La pressione politica sul futuro delle criptovalute negli Stati Uniti torna a salire. Il presidente Donald Trump ha invitato il Senato ad approvare rapidamente il CLARITY Act, presentando il voto come un omaggio al senatore repubblicano Lindsey Graham, morto improvvisamente nei giorni scorsi. Nel suo intervento pubblico, Trump ha collegato la riforma alla competizione tecnologica con la Cina, sostenendo che Washington non possa permettersi di perdere terreno né negli asset digitali né nell’intelligenza artificiale.
Il CLARITY Act rappresenta il tentativo più avanzato del Congresso americano di costruire una disciplina organica per il mercato crypto. Il provvedimento era già stato approvato dalla Camera nel luglio 2025 con 294 voti favorevoli e 134 contrari, ottenendo quindi un sostegno bipartisan significativo. Nel maggio 2026 anche la Commissione bancaria del Senato ha dato il via libera con 15 voti contro 9, ma il percorso legislativo resta ancora complesso e richiede un accordo politico più ampio.
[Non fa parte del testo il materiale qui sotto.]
(** * AI-GameMaster: the turn orchestration engine of the GM worker

    A shallow embedding of
      - gm_worker/app/models/schemas.py        (the data model),
      - gm_worker/app/services/gameplay_rules.py (the rules engine),
      - gm_worker/app/tasks/game_logic.py      (phase handlers, the two tasks),
      - auth_game_service/app/api/connection_manager.py and the listener of
        auth_game_service/app/main.py          (the connections, the results),
      - gm_worker/app/models/database.py,
        auth_game_service/app/services/crud.py and
        auth_game_service/app/api/endpoints.py (users, sessions, endpoints),
    followed by the properties of the specification that are about them and
    by further properties of the code.

    Conventions of the embedding.
      - Python [int] is [Z]; [str] is the [string] of its bytes. The string
        functions ([lower], [title], [strip], [int], the search for digits)
        are Python's on ASCII text, and [Py.is_ascii] says of a text that it
        is ASCII.
      - [Dict[str, int]] (stats, effect modifiers) is [gmap string Z]; the
        [players] dict, whose insertion order the code relies on, is an
        association list in insertion order.
      - Objects mutated in place are threaded explicitly: a handler that
        mutates [acting_player] returns the new actor, and the caller that
        obtained the actor from [game_state.players] writes it back (the
        aliasing of the source), while a caller that built a fresh actor
        drops it.
      - An uncaught exception is [Raise e]; [try/except] is a match on the
        exception class.
      - The external collaborators (narrator, intent classifier, the
        [random] module, uuid4) are read from an environment [Env] that is
        universally quantified in the theorems. *)

From Stdlib Require Import ZArith String Ascii List Bool Lia DecimalString.
From Stdlib Require Import Permutation Sorted.
From stdpp Require Import gmap strings list.

Open Scope string_scope.
Open Scope list_scope.
Open Scope Z_scope.

(** ** Exceptions *)

Inductive exn : Type :=
  | ValueError      (* also pydantic's ValidationError, a subclass *)
  | IndexError
  | AttributeError  (* attribute access on None *)
  | TypeError       (* iteration over None *)
  | ExternalError.  (* any other exception of an external service *)

Inductive result (A : Type) : Type :=
  | Ok (a : A)
  | Raise (e : exn).
Arguments Ok {A} a.
Arguments Raise {A} e.

Definition rbind {A B : Type} (r : result A) (k : A -> result B) : result B :=
  match r with
  | Ok a => k a
  | Raise e => Raise e
  end.

Notation "x <-! r ;; k" := (rbind r (fun x => k))
  (at level 100, r at next level, right associativity).

(** [except (ValueError, IndexError):] *)
Definition caught_value_or_index (e : exn) : bool :=
  match e with
  | ValueError | IndexError => true
  | _ => false
  end.

(** ** Python built-ins used by the worker *)

Module Py.

(** A [str] is the string of its bytes. The functions below are Python's own
    on ASCII text, the text [is_ascii] accepts; on other text Python also
    knows the case, the white space and the digits of Unicode, which these
    leave alone. *)

(** [s.isascii()] *)
Fixpoint is_ascii (s : string) : bool :=
  match s with
  | EmptyString => true
  | String c r => (nat_of_ascii c <? 128)%nat && is_ascii r
  end.

(** Truthiness of an [Optional[str]]: [None] and the empty string are false. *)
Definition truthy_str (s : string) : bool :=
  match s with EmptyString => false | _ => true end.

Definition truthy_opt_str (o : option string) : bool :=
  match o with Some s => truthy_str s | None => false end.

(** [x or d] on an [Optional[int]]: [None] and [0] are false. *)
Definition int_or (o : option Z) (d : Z) : Z :=
  match o with
  | Some z => if z =? 0 then d else z
  | None => d
  end.

(** [a // b] is floor division: [Z.div]. *)
Definition floordiv (a b : Z) : Z := a / b.

(** [random.randint(a, b)]: a draw of the generator brought into [a..b].
    [raw] is the generator's raw output for this call. *)
Definition randint (a b raw : Z) : Z := a + raw mod (b - a + 1).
Il cuore della riforma riguarda la divisione delle competenze tra Securities and Exchange Commission e Commodity Futures Trading Commission. La CFTC avrebbe una giurisdizione centrale sui mercati a pronti delle cosiddette commodity digitali, mentre la SEC continuerebbe a controllare i token collegati a contratti di investimento e le operazioni riconducibili alla disciplina dei titoli finanziari. Il testo prevede inoltre sistemi di registrazione per exchange, broker e dealer, nuovi obblighi informativi e regole destinate a ridurre l’incertezza che per anni ha alimentato contenziosi, interventi repressivi e interpretazioni contrastanti.
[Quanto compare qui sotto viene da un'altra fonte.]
(** * ProofSnap browser extension: upload queue, stores and capture outcomes

    A shallow embedding of the service layer of the extension
    (src/services/UploadService.ts, src/services/StorageService.ts,
    src/content/selection-overlay.ts and the background service worker),
    followed by the properties proved about it.

    Part I holds the embedding, one module per source file.  Part II holds
    the lemmas and theorems. *)

From Stdlib Require Import ZArith Ascii String DecimalString Lia.
From stdpp Require Import base option list sorting strings gmap.

Set Warnings "-register-all".
Local Open Scope Z_scope.

(* ===================================================================== *)
(** * Part I.  The embedding                                              *)
(* ===================================================================== *)

(** ** The JavaScript values the services handle *)

Module Js.

(** An [await]ed call either returns or throws. *)
Inductive Completion (A : Type) : Type :=
| Returns (a : A)
| Throws (name : string).
Arguments Returns {A} a.
Arguments Throws {A} name.

(** Strings are sequences of bytes (UTF-8 text).  The code never indexes
    into a string, so code units and bytes need not be told apart. *)

Definition isUpper (c : ascii) : bool :=
  let n := nat_of_ascii c in (65 <=? n)%nat && (n <=? 90)%nat.

Definition lowerChar (c : ascii) : ascii :=
  if isUpper c then ascii_of_nat (nat_of_ascii c + 32) else c.

(** [String.prototype.toLowerCase], on the ASCII letters. *)
Fixpoint toLowerCase (s : string) : string :=
  match s with
  | EmptyString => EmptyString
  | String c r => String (lowerChar c) (toLowerCase r)
  end.

Fixpoint startsWith (s needle : string) : bool :=
  match needle, s with
  | EmptyString, _ => true
  | String _ _, EmptyString => false
  | String a n, String b r => Ascii.eqb a b && startsWith r n
  end.

(** [String.prototype.includes]. *)
Fixpoint includes (s needle : string) : bool :=
  startsWith s needle ||
  match s with
  | EmptyString => false
  | String _ r => includes r needle
  end.

(** A number is kept as the decimal [mantissa * 10 ^ exponent] it denotes:
    the services store, copy and print numbers and never compute with them
    (the timer that animates the progress bar apart, which is left out). *)
Record Number : Type := Decimal { mantissa : Z; exponent : Z }.

Definition Int (n : Z) : Number := Decimal n 0.

(** A JavaScript value.  An object is the list of its own properties in
    insertion order. *)
Inductive JsValue : Type :=
| JUndefined
| JNull
| JBool (b : bool)
| JNumber (x : Number)
| JString (s : string)
| JArray (items : list JsValue)
| JObject (props : list (string * JsValue)).

Definition JInt (n : Z) : JsValue := JNumber (Int n).

(** Truthiness, as [if (v)], [v || d] and [!v] test it. *)
Definition truthy (v : JsValue) : bool :=
  match v with
  | JUndefined | JNull => false
  | JBool b => b
  | JNumber x => negb (mantissa x =? 0)
  | JString s => negb (String.eqb s EmptyString)
  | JArray _ | JObject _ => true
  end.

(** Property read [o.k] on a property list: [undefined] when absent. *)
Fixpoint getProp (k : string) (props : list (string * JsValue)) : option JsValue :=
  match props with
  | [] => None
  | (k', v) :: r => if String.eqb k' k then Some v else getProp k r
  end.

(** Property write [o.k = v]: an existing property keeps its place. *)
Fixpoint setProp (k : string) (v : JsValue) (props : list (string * JsValue))
  : list (string * JsValue) :=
  match props with
  | [] => [(k, v)]
  | (k', v') :: r =>
      if String.eqb k' k then (k', v) :: r else (k', v') :: setProp k v r
  end.

Fixpoint indexed (i : nat) (vs : list JsValue) : list (string * JsValue) :=
  match vs with
  | [] => []
  | v :: r =>
      (NilZero.string_of_uint (Nat.to_uint i), v) :: indexed (S i) r
  end.

Fixpoint chars (s : string) : list JsValue :=
  match s with
  | EmptyString => []
  | String c r => JString (String c EmptyString) :: chars r
  end.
Per l’industria blockchain, l’approvazione potrebbe rappresentare una svolta. Una cornice più chiara renderebbe più semplice l’ingresso degli investitori istituzionali, favorirebbe la nascita di prodotti regolamentati e consentirebbe alle imprese americane di pianificare attività e investimenti senza il costante rischio di vedere modificata la qualificazione giuridica dei propri token. Allo stesso tempo, il provvedimento introduce limiti alla vendita di asset da parte dei soggetti legati ai progetti, obblighi periodici di trasparenza e strumenti di vigilanza contro manipolazioni, frodi e abusi di mercato.
Il vero ostacolo, però, non è soltanto tecnico. I Democratici chiedono norme etiche che impediscano al presidente, ai membri del governo, ai parlamentari e ai loro familiari di trarre vantaggi economici diretti dalle attività crypto mentre ricoprono incarichi pubblici. La questione è diventata particolarmente delicata per i legami finanziari della famiglia Trump con iniziative nel settore degli asset digitali. Secondo le ricostruzioni più recenti, la bozza in discussione non contiene ancora una disciplina condivisa su questo punto.
Restano aperti anche altri fronti. Le banche chiedono limiti più severi ai rendimenti e ai programmi premio collegati alle stablecoin, temendo una fuga dei depositi verso strumenti digitali. Le autorità investigative sollecitano maggiori poteri contro riciclaggio, evasione delle sanzioni e utilizzi illeciti della finanza decentralizzata. Gli sviluppatori DeFi, al contrario, vogliono evitare che la semplice creazione di software non custodial produca responsabilità equivalenti a quelle degli intermediari finanziari tradizionali.
Il fattore tempo potrebbe diventare decisivo. Il testo deve ottenere almeno 60 voti in Senato, essere coordinato con la versione elaborata dalla Commissione agricoltura, essere nuovamente armonizzato con quello approvato dalla Camera e infine arrivare alla firma presidenziale. Con la pausa estiva del Congresso e le elezioni di medio termine sempre più vicine, ogni rinvio rischia di ridurre lo spazio per un compromesso bipartisan.
L’appello di Trump trasforma quindi il CLARITY Act in una prova politica sulla capacità degli Stati Uniti di governare l’economia digitale senza soffocare l’innovazione. La sfida sarà trovare un equilibrio credibile tra crescita industriale, tutela degli investitori, concorrenza globale e integrità delle istituzioni. Senza questo equilibrio, la chiarezza promessa dalla legge potrebbe restare soltanto nel suo nome. Il voto dirà se Washington è pronta a trasformare le criptovalute in mercato maturo.